--- Records for this exercise Enclosed Below ---

(* ===== verification/GoStd.v ===== *)
(** Pieces of Go's standard library that several features use: accessors of
    decoded parameter maps, time.ParseDuration and Duration.Seconds, decimal
    and hexadecimal text, float conversions and the contract of sort.Slice. *)

From stdpp Require Import pretty.
From S2P Require Import Prelude Float Http Shared Metrics.

(** * Type assertions on values of type [any] *)

Definition as_string (v : option json) : option gostring :=
  match v with Some (JString s) => Some s | _ => None end.

Definition as_bool (v : option json) : option bool :=
  match v with Some (JBool b) => Some b | _ => None end.

(** [m[k]] of a decoded object: the value, if the key is there. *)
Fixpoint field (m : list (gostring * json)) (k : gostring) : option json :=
  match m with
  | [] => None
  | (k', v) :: m' => if decide (k' = k) then Some v else field m' k
  end.

(** * Conversions of float64 *)

(** The integer part of a finite value, towards zero. *)
Definition f64_integer (f : float64) : option Z :=
  match f with
  | S754_finite s m e =>
      let a := if Z.leb 0 e then Z.shiftl (Z.pos m) e else Z.shiftr (Z.pos m) (- e) in
      Some (if s then (- a)%Z else a)
  | S754_zero _ => Some 0%Z
  | _ => None
  end.

(** [int(f)] and [int64(f)]. A value that does not fit is implementation
    defined in Go; this is what the amd64 conversion instruction gives. *)
Definition f64_to_int (f : float64) : Z :=
  match f64_integer f with
  | Some z => if decide (in_int64 z) then z else min_int64
  | None => min_int64
  end.

(** Half to even, as [%.0f] rounds. *)
Definition f64_round_even (m : positive) (e : Z) : Z :=
  if Z.leb 0 e then Z.shiftl (Z.pos m) e
  else
    let q := Z.shiftr (Z.pos m) (- e) in
    let r := (Z.pos m - Z.shiftl q (- e))%Z in
    let half := Z.shiftl 1 (- e - 1) in
    if Z.ltb r half then q
    else if Z.ltb half r then (q + 1)%Z
    else if Z.even q then q else (q + 1)%Z.

Definition fmt_int (z : Z) : gostring := String.list_ascii_of_string (pretty z).

(** fmt.Sprintf("%.0f", f). *)
Definition fmt_f0 (f : float64) : gostring :=
  match f with
  | S754_finite s m e => (if s then $"-" else []) ++ fmt_int (f64_round_even m e)
  | S754_zero s => if s then $"-0" else $"0"
  | S754_infinity s => if s then $"-Inf" else $"+Inf"
  | S754_nan => $"NaN"
  end.

(** Duration.Seconds. *)
Definition Seconds (d : duration) : float64 :=
  f64_add (f64_of_Z (Z.quot d Second)) (f64_div (f64_of_Z (Z.rem d Second)) (f64_of_Z Second)).

(** * time.ParseDuration *)

Definition is_digit (c : ascii) : bool :=
  (N.leb 48 (N_of_ascii c) && N.leb (N_of_ascii c) 57)%bool.

Definition digit_val (c : ascii) : Z := (byte_val c - 48)%Z.

Fixpoint leadingInt (s : gostring) (x : Z) : option (Z * gostring) :=
  match s with
  | c :: s' =>
      if is_digit c then
        if Z.ltb (two63 / 10) x then None
        else
          let x' := (x * 10 + digit_val c)%Z in
          if Z.ltb two63 x' then None else leadingInt s' x'
      else Some (x, s)
  | [] => Some (x, s)
  end.

Fixpoint leadingFraction (s : gostring) (x : Z) (scale : float64) (overflow : bool)
    : Z * float64 * gostring :=
  match s with
  | c :: s' =>
      if is_digit c then
        if overflow then leadingFraction s' x scale true
        else if Z.ltb (max_int64 / 10) x then leadingFraction s' x scale true
        else
          let y := (x * 10 + digit_val c)%Z in
          if Z.ltb two63 y then leadingFraction s' x scale true
          else leadingFraction s' y (f64_mul scale (f64_of_Z 10)) false
      else (x, scale, s)
  | [] => (x, scale, s)
  end.

Definition unit_byte (c : ascii) : bool := negb (bool_decide (c = "."%char) || is_digit c).

(** The unit and the rest of the input. *)
Fixpoint span_unit (s : gostring) : gostring * gostring :=
  match s with
  | c :: s' => if unit_byte c then let '(u, r) := span_unit s' in (c :: u, r) else ([], s)
  | [] => ([], [])
  end.

Definition micro1 : gostring := [ascii_of_N 194; ascii_of_N 181; "s"%char].
Definition micro2 : gostring := [ascii_of_N 206; ascii_of_N 188; "s"%char].

Definition unitMap (u : gostring) : option Z :=
  if decide (u = $"ns") then Some 1%Z
  else if decide (u = $"us" ∨ u = micro1 ∨ u = micro2) then Some 1000%Z
  else if decide (u = $"ms") then Some Millisecond
  else if decide (u = $"s") then Some Second
  else if decide (u = $"m") then Some Minute
  else if decide (u = $"h") then Some Hour
  else None.
Lemma decode_encoded salt : length salt = saltLen → decodeSaltMaybeHex (hex_encode salt) = Some salt.
Proof.
  intros Hl. unfold decodeSaltMaybeHex.
  assert (Hlen : length (hex_encode salt) = 2 * saltLen) by (rewrite length_hex_encode; lia).
  rewrite decide_False by (rewrite Hlen; unfold saltLen; lia).
  assert (TrimRight (hex_encode salt) is_newline = hex_encode salt) as ->.
  { unfold TrimRight. rewrite drop_while_none; [apply reverse_involutive|].
    intros c Hc. rewrite elem_of_reverse in Hc. pose proof (hex_encode_digits salt) as Hd.
    rewrite Forall_forall in Hd. apply Hd in Hc. revert c Hc. apply Forall_forall.
    vm_compute. repeat constructor. }
  rewrite decide_True by done. apply hex_decode_encode.
Qed.

Lemma decode_length raw salt : decodeSaltMaybeHex raw = Some salt → length salt = saltLen.
Proof.
  unfold decodeSaltMaybeHex. destruct (decide _); [by intros [= <-]|].
  destruct (decide (length (TrimRight raw is_newline) = 2 * saltLen)) as [Hl|]; [|done].
  intros Hd. assert (Hh : ∀ n s t, length s = 2 * n → hex_decode s = Some t → length t = n).
  { clear. intros n. induction n as [|n IH]; intros [|a [|b s]] t Hs; simpl in Hs; try lia.
    - by intros [= <-].
    - cbn [hex_decode]. destruct (fromHexChar a), (fromHexChar b); try done.
      intros (t' & Ht & ->)%fmap_Some. simpl. f_equal. apply (IH s); [lia|done]. }
  by eapply Hh.
Qed.

(** After a successful load both copies decode to the salt. *)
Lemma load_copies io m salt file m' :
  loadOrCreateSalt io m = Ok (salt, file, m') →
  length salt = saltLen ∧ default [] (decodeSaltMaybeHex (default [] file)) = salt ∧
  bk_get m' saltKey = Some salt.
Proof.
  unfold loadOrCreateSalt. destruct (oi_salt_err io); [done|].
  set (disk := default [] (decodeSaltMaybeHex _)). set (db := default [] (bk_get m saltKey)).
  destruct (if decide (length disk = saltLen) then _ else _) as [x|err] eqn:Hx; [|done].
  assert (Hlen : length x = saltLen).
  { destruct (decide (length disk = saltLen)); [by simplify_eq|].
    destruct (decide (length db = saltLen)); [by simplify_eq|].
    destruct (oi_rand io); [|done]. simplify_eq. apply length_pad_to. }
  clear Hx. cbn [res_bind].
  destruct (if negb (bytesEqual disk x) then _ else _) as [f|err] eqn:Hf; [|done]. cbn [res_bind].
  destruct (if negb (bytesEqual db x) then _ else _) as [m2|err] eqn:Hm; [|done]. cbn [res_bind].
  intros [= <- <- <-]. split; [done|]. split.
  - destruct (bytesEqual disk x) eqn:Hb; cbn [negb] in Hf.
    + apply bytesEqual_spec in Hb. simplify_eq. done.
    + destruct (oi_salt_mkdir io), (oi_salt_write io); try done. cbn [negb] in Hf. injection Hf as <-.
      cbn [from_option id]. by rewrite decode_encoded.
  - destruct (bytesEqual db x) eqn:Hb; cbn [negb] in Hm.
    + apply bytesEqual_spec in Hb. injection Hm as <-. unfold db in Hb.
      destruct (bk_get m saltKey); simpl in Hb; [by subst|]. by rewrite <- Hb in Hlen.
    + destruct (oi_salt_put io); [|done]. cbn [negb] in Hm. injection Hm as <-. apply bk_get_put_eq.
Qed.

Lemma bytesEqual_refl a : bytesEqual a a = true.
Proof. by apply bytesEqual_spec. Qed.

Lemma bytesEqual_nil a : length a = saltLen → bytesEqual [] a = false.
Proof. intros Hl. destruct (bytesEqual [] a) eqn:E; [|done]. apply bytesEqual_spec in E. by subst. Qed.

(** The salt that keys the block list is stable: after a successful
    [loadOrCreateSalt] both the file and the database hold it, a second load
    returns it again without writing anything, and so does a load after either
    copy was lost, which restores the other. *)
Theorem ttl_salt_stable io m salt file m' :
  loadOrCreateSalt io m = Ok (salt, file, m') →
  length salt = saltLen ∧
  ∀ io2, oi_salt_err io2 = false →
    (oi_salt_file io2 = file → loadOrCreateSalt io2 m' = Ok (salt, file, m')) ∧
    (oi_salt_file io2 = None → oi_salt_mkdir io2 = true → oi_salt_write io2 = true →
     loadOrCreateSalt io2 m' = Ok (salt, Some (hex_encode salt), m')) ∧
    (∀ m2, bk_get m2 saltKey = None → oi_salt_file io2 = file → oi_salt_put io2 = true →
     loadOrCreateSalt io2 m2 = Ok (salt, file, bk_put saltKey salt m2)).
Proof.
  intros (Hlen & Hfile & Hdb)%load_copies. split; [done|]. intros io2 Herr.
  unfold loadOrCreateSalt. rewrite Herr. split_and!.
  - intros ->. rewrite Hfile, Hdb. cbn [from_option id]. rewrite decide_True by done. cbn [res_bind].
    by rewrite bytesEqual_refl.
  - intros -> -> ->. rewrite Hdb. cbn [from_option id].
    rewrite decide_False, decide_True by done. cbn [res_bind].
    change (default [] (decodeSaltMaybeHex [])) with (@nil ascii).
    by rewrite bytesEqual_nil, bytesEqual_refl.
  - intros m2 -> -> ->. rewrite Hfile. cbn [from_option id]. rewrite decide_True by done. cbn [res_bind].
    by rewrite bytesEqual_refl, bytesEqual_nil.
Qed.

End store.

(** * The feature *)

Definition FeatureName : gostring := $"ttl_blocklist".
Definition defaultSweepInterval : duration := (10 * Minute)%Z.

Record Params := mkParams {
  DBPath : gostring;
  DefaultTTL : duration;
  ParAction : gostring;
  ParSalted : bool;
  SaltFile : gostring;
  MaxEntries : Z;
  TrustXFF : bool
}.

Definition Params_zero : Params := mkParams [] 0 [] false [] 0 false.

(** A non-empty string parameter. *)
Definition str_param (p : gmap gostring json) (k : gostring) : option gostring :=
  match as_string (p !! k) with
  | Some v => if decide (v = []) then None else Some v
  | None => None
  end.

Definition parseParams (p : gmap gostring json) : Params := {|
  DBPath := default $"/var/lib/gateway/ttlblock.db" (str_param p $"db_path");
  DefaultTTL :=
    match str_param p $"default_ttl" with
    | Some v => match ParseDuration v with
                | Some d => if Z.ltb 0 d then d else (24 * Hour)%Z
                | None => (24 * Hour)%Z
                end
    | None => (24 * Hour)%Z
    end;
  ParAction :=
    match str_param p $"action" with
    | Some v => if BlockAction_IsValid v then v else BlockActionDrop
    | None => BlockActionDrop
    end;
  ParSalted := default true (as_bool (p !! $"salted_hashes"));
  SaltFile := default $"/etc/gateway/ttlblock-salt" (as_string (p !! $"salt_file"));
  MaxEntries :=
    match p !! $"max_entries" with
    | Some (JInt n) => n
    | Some (JFloat f) => f64_to_int f
    | _ => 100000
    end;
  TrustXFF := default false (as_bool (p !! $"trust_xff"))
|}.

Inductive validate_error := ErrDefaultTTL | ErrAction | ErrMaxEntries.

Definition Validate (cfg : FeatureSnapshot) : option validate_error :=
  let p := fsParams cfg in
  if negb (fsEnabled cfg) then None
  else if match str_param p $"default_ttl" with
          | Some v => negb (bool_decide (is_Some (ParseDuration v)))
          | None => false
          end then Some ErrDefaultTTL
  else if match str_param p $"action" with
          | Some v => negb (BlockAction_IsValid v)
          | None => false
          end then Some ErrAction
  else match p !! $"max_entries" with
  | Some (JInt n) => if Z.ltb n 0 then Some ErrMaxEntries else None
  | Some (JFloat f) => if f64_lt f (f64_of_Z 0) then Some ErrMaxEntries else None
  | _ => None
  end.

(** What becomes of a request: an answer or a torn connection, after a wait. *)
Inductive outcome :=
| Answered (wait : duration) (resp : Response)
| Torn (wait : duration).

(** [hijack]: whether the connection can be taken over. *)
Definition hijackAndClose (hijack : bool) (wait : duration) : outcome :=
  if hijack then Torn wait else Answered wait (mkResponse StatusBadRequest ∅ []).

(** [cancelled]: the time after which the request's context ends, if it does. *)
Definition applyAction (hijack : bool) (cancelled : option duration)
    (action : gostring) (ttl : duration) : outcome :=
  if decide (action = BlockActionNotFound) then
    Answered 0 (mkResponse StatusNotFound ∅ [])
  else if decide (action = BlockActionTooMany) then
    Answered 0 (mkResponse StatusTooManyRequests (hdr_set RetryAfter (fmt_f0 (Seconds ttl)) ∅) [])
  else if decide (action = BlockActionTimeout) then
    hijackAndClose hijack (match cancelled with Some c => Z.min ttl c | None => ttl end)
  else hijackAndClose hijack 0.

--- End of Enclosed Records for this exercise ---

#### Action item:
Output the data exactly, from the first line through the line that holds "decoded parameter maps, time.ParseDuration", so that no later line appears.

#### Written answer:
(* ===== verification/GoStd.v ===== *)
(** Pieces of Go's standard library that several features use: accessors of
    decoded parameter maps, time.ParseDuration and Duration.Seconds, decimal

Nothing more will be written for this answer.